Conceptually, this merely splits the whirr.instance-templates into waves of 
(bootstrap,install,configure,start). If no .[0-9] suffixes are present, then 
Whirr would behave just like normal.


    
> Control order of actions with waves of whirr.instance-templates
> ---------------------------------------------------------------
>
>                 Key: WHIRR-693
>                 URL: https://issues.apache.org/jira/browse/WHIRR-693
>             Project: Whirr
>          Issue Type: Bug
>          Components: core
>            Reporter: Paul Baclace
>            Priority: Critical
>
> A cluster can be specified with "waves" by supporting an optional suffix on 
> whirr.instance-templates property in order to provide *running* base-level 
> services (like ZK or a master-master mysql) to another layer of services 
> during the configuration phase. This enables storing cluster-wide information 
> in zookeeper or doing db creation beforehand. 
> An example of a two "wave" (avoiding "phase" which already has a meaning) 
> cluster:
>   whirr.instance-templates.0=1 zookeeper, 2 zookeeper, 4 noop
> The .0 templates run like normal during "whirr launch-cluster" and then, 
> during the same Whirr run, the .1 template is applied as a modification of 
> the same cluster so that new host instances are not allocated:
>   whirr.instance-templates.1=1 my-master, 2 my-gateway, 4 my-worker
> In the second wave, instance provisioning is inhibited, the 
> instance-templates must have the same number of commas and same sequence of 
> leading numbers, and a role is only allowed to appear in one wave. 
> Here is another example:
>   whirr.instance-templates.0=1 mysql-master+zookeeper, 1 
> mysql-master+zookeeper,4 noop
>   whirr.instance-templates.1=1 hadoop-namenode+hadoop-jobtracker, 1 
> hbase-master+hadoop-secondarynn,4 
> hadoop-tasktracker+hadoop-datanode+hbase-regionserver
> In the first wave, the two mysql-masters form a multi-master ensemble which 
> keeps state information about the setup in the Whirr process (much like 
> ZooKeeperCluster.getHosts(cluster) informs services/hbase of the quorum).
> In the second wave, nodes are not allocated 
> (BootstrapClusterAction.doAction() is inhibited if instances already exist), 
> but all phases for LaunchClusterCommand, including beforeBootstrap() and 
> afterBootstrap() callbacks, are executed.  If other 
> whirr.cli.command.*Command are run, they would see a combined 
> whirr.instance-templates that works like normal.

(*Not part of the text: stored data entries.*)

Lemma run_from m : forall j A S l w,
  (j + m = 4)%nat -> sched_inv S -> layer_ok l -> reached j A S ->
  wp (run_queues (seq j m)) (S, (l, w)) (run_post A S l w).
Proof.
  induction m as [|m IH]; intros j A S l w Hj HS Hl Hre; cbn [seq run_queues].
  { apply wp_ret. exists [], []. cbn [fst snd]. split; [by apply stretch_refl|]. split; [intros; apply ordered_refl|].
    intros HA _ _ i L Hi Hc. apply Hre; [done|lia|done]. }
  destruct (lookup_lt_is_Some_2 (g_dtapScheduler S) j) as [q Hq].
  { rewrite (si_len _ _ (sv_store _ HS)). lia. }
  apply wp_bind, (wp_get_queue _ q); [done|]. apply wp_bind, wp_sg.
  destruct (g_apBufferNum S <=? g_sendNotAckPktCnt S) eqn:Hfull.
  { apply wp_ret. exists [], []. cbn [fst snd]. split; [by apply stretch_refl|]. split; [intros; apply ordered_refl|].
    intros HA _ _ i L Hi Hc. unfold DTAP_CanSend in Hc. rewrite Hfull in Hc. by destruct (DTAP_GetLcidBufferNode L S). }
  destruct (Z.eqb_spec (q_pktCnt q) 0) as [Hz|Hnz].
  { eapply wp_mono; [apply (IH (Datatypes.S j) (A /\ clean []) S l w); [lia|done|done|]|].
    - apply (reached_next j A S l w [] [] S l w); [done|done|by apply stretch_refl| |].
      + intros Hpos. split; [|done]. intros L Hc. destruct Hre as [Hr _]. destruct (Hr Hpos) as [Hr1 _]. specialize (Hr1 L Hc). lia.
      + intros _ L _. by eapply empty_idle.
    - intros [] s' (log&t&St&Ho&Hc). exists log, t. split; [done|]. split; intros; [apply Ho|apply Hc]; try done; by split; [|constructor]. }
  apply wp_bind. eapply wp_mono.
  { apply (priority_spec j (Z.of_nat j - 1)); [done|done|lia|]. intros Hpos. split; [lia|]. by apply Hre. }
  intros res [S1 [l1 w1]] (log1&t1&St1&Hord1&Hroom1&Hid1&Hbl1). cbn [fst snd] in *.
  assert (A -> j = 0%nat \/ room 0 S) as Hz.
  { intros HA. destruct (decide (j = 0%nat)) as [|Hj0]; [by left|right]. apply Hre; [lia|done]. }
  destruct res; cbn [negb].
  2:{ apply wp_ret. exists log1, t1. cbn [fst snd]. split; [done|]. split; [intros HA Ct; apply Hord1; auto|].
      intros HA Ct Hnb. by destruct Hnb; apply Hbl1. }
  eapply wp_mono; [apply (IH (Datatypes.S j) (A /\ clean t1) S1 l1 w1); [lia|apply St1|apply St1|]|].
  - apply (reached_next j A S l w log1 t1 S1 l1 w1); [exact HS|done|exact St1| |].
    + intros Hpos. destruct (Hroom1 Hpos) as [Hr Hr0]. split; [|done].
      by replace (Z.of_nat j) with (Z.of_nat j - 1 + 1) by lia.
    + intros Hc. by apply Hid1.
  - intros [] [S2 [l2 w2]] (log2&t2&St2&Hord2&Hcons2). cbn [fst snd] in *. exists (log1 ++ log2), (t1 ++ t2). cbn [fst snd].
    split; [exact (stretch_trans _ _ _ _ _ _ _ _ _ _ _ _ _ St1 St2)|]. split.
    + intros HA [Ct1 Ct2]%clean_app. eapply ordered_trans; [apply Hord1; auto|]. eapply ordered_layer; [apply St1|]. by apply Hord2.
    + intros HA [Ct1 Ct2]%clean_app Hnb. apply Hcons2; [done|done|]. intros Hb. apply Hnb.
      eapply blocked_back; [apply St1|apply St1|apply St1|done].
Qed.

Lemma run_spec S l w :
  sched_inv S -> layer_ok l -> wp DTAP_SchedulerRun (S, (l, w)) (run_post True S l w).
Proof.
  intros HS Hl. unfold DTAP_SchedulerRun, queue_indices. apply (run_from 4 0); [done..|]. split; [lia|].
  intros _ i L Hi. lia.
Qed.
End loops.
Lemma wp_destroy_nodes ns : forall S x (Q : unit -> state -> Prop),
  NoDup (concat (map channelList ns)) -> (forall r, r ∈ concat (map channelList ns) -> is_Some (channels S !! r)) ->
  (forall h', wiped_out (concat (map channelList ns)) (channels S) h' -> Q tt (only_channels S h', x)) ->
  wp (st_for ns DTAP_DestroyLcidNode) (S, x) Q.
Proof.
  induction ns as [|n ns IH]; intros S x Q Hnd HX HQ; cbn [st_for map concat] in *.
  { apply wp_ret. specialize (HQ (channels S)). unfold only_channels in HQ. destruct S. apply HQ, wiped_out_nil. }
  pose proof Hnd as (Hnd1&Hd&Hnd2)%NoDup_app. apply wp_bind. apply wp_destroy_chans; [done| |].
  - intros r Hr. apply HX, elem_of_app. by left.
  - intros h1 Hh1. apply IH; [done| |].
    + intros r Hr. cbn. rewrite Hh1, decide_False; [|intros Hr1; by destruct (Hd r Hr1)]. apply HX, elem_of_app. by right.
    + intros h2 Hh2. change (only_channels (only_channels S h1) h2) with (only_channels S h2). apply HQ.
      by eapply wiped_out_app.
Qed.
Lemma elem_concat {A B} (f : A -> list B) (l : list A) b :
  b ∈ concat (map f l) <-> exists a, a ∈ l /\ b ∈ f a.
Proof.
  rewrite list_elem_of_In, in_concat. split.
  - intros (l0&(a&<-&Ha)%in_map_iff&Hb). exists a. by rewrite !list_elem_of_In.
  - intros (a&Ha&Hb). exists (f a). rewrite <- !list_elem_of_In. split; [|done]. by apply (list_elem_of_fmap_2 f).
Qed.

Lemma queue_members S i q :
  sched_inv S -> g_dtapScheduler S !! i = Some q ->
  NoDup (concat (map channelList (lcidList q))) /\
  forall r, r ∈ concat (map channelList (lcidList q)) ->
    exists c, channels S !! r = Some c /\ c_priority c = Z.of_nat i.
Proof.
  intros HS Hq. pose proof (si_queues _ _ (sv_store _ HS) i q Hq) as [_ Hnd Hni _ _].
  assert (forall r, r ∈ concat (map channelList (lcidList q)) ->
    exists n, n ∈ lcidList q /\ r ∈ channelList n /\ member (ln_lcid n) i (channels S) r) as Hm.
  { intros r (n&Hn&Hr)%elem_concat. exists n. split_and!; [done..|by apply Hni]. }
  split; [|intros r Hr; destruct (Hm r Hr) as (n&_&_&c&?&_&?); eauto].
  clear Hm. induction (lcidList q) as [|n ns IH]; cbn; [constructor|].
  cbn in Hnd. apply NoDup_cons in Hnd as [Hn Hnd]. apply NoDup_app. split_and!.
  - eapply ni_nodup, Hni. constructor.
  - intros r Hr (n2&Hn2&Hr2)%elem_concat.
    destruct (ni_chans _ _ _ (Hni n ltac:(by constructor)) r Hr) as (c&Hc&HL&_).
    destruct (ni_chans _ _ _ (Hni n2 ltac:(by constructor)) r Hr2) as (c2&Hc2&HL2&_).
    rewrite Hc in Hc2. injection Hc2 as <-. apply Hn. rewrite <- HL, HL2. by apply (list_elem_of_fmap_2 ln_lcid).
  - apply IH; [done|]. intros m Hmm. apply Hni. by constructor.
Qed.

Definition queue_empty (i : nat) S : Prop :=
  forall q, g_dtapScheduler S !! i = Some q -> lcidList q = [] /\ q_pktCnt q = 0.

> Obviously, there would be no reason to limit this to 2 waves, but I do not 
> expect more than 10 waves to be useful, so the pattern could enable a suffix 
> of "\.[0-9]". 
> Instead of WHIRR-221 which aims to specify a single global order for service 
> startup, the wave format has the advantage that it relies on the implicit 
> synchronization barriers at phases already supported by Whirr, the phases 
> still run actions within phases in parallel, and state generated by a wave is 
> available to later waves.
> Conceptually, this merely splits the whirr.instance-templates into waves of 
> (bootstrap,install,configure,start). If no .[0-9] suffixes are present, then 
> Whirr would behave just like normal.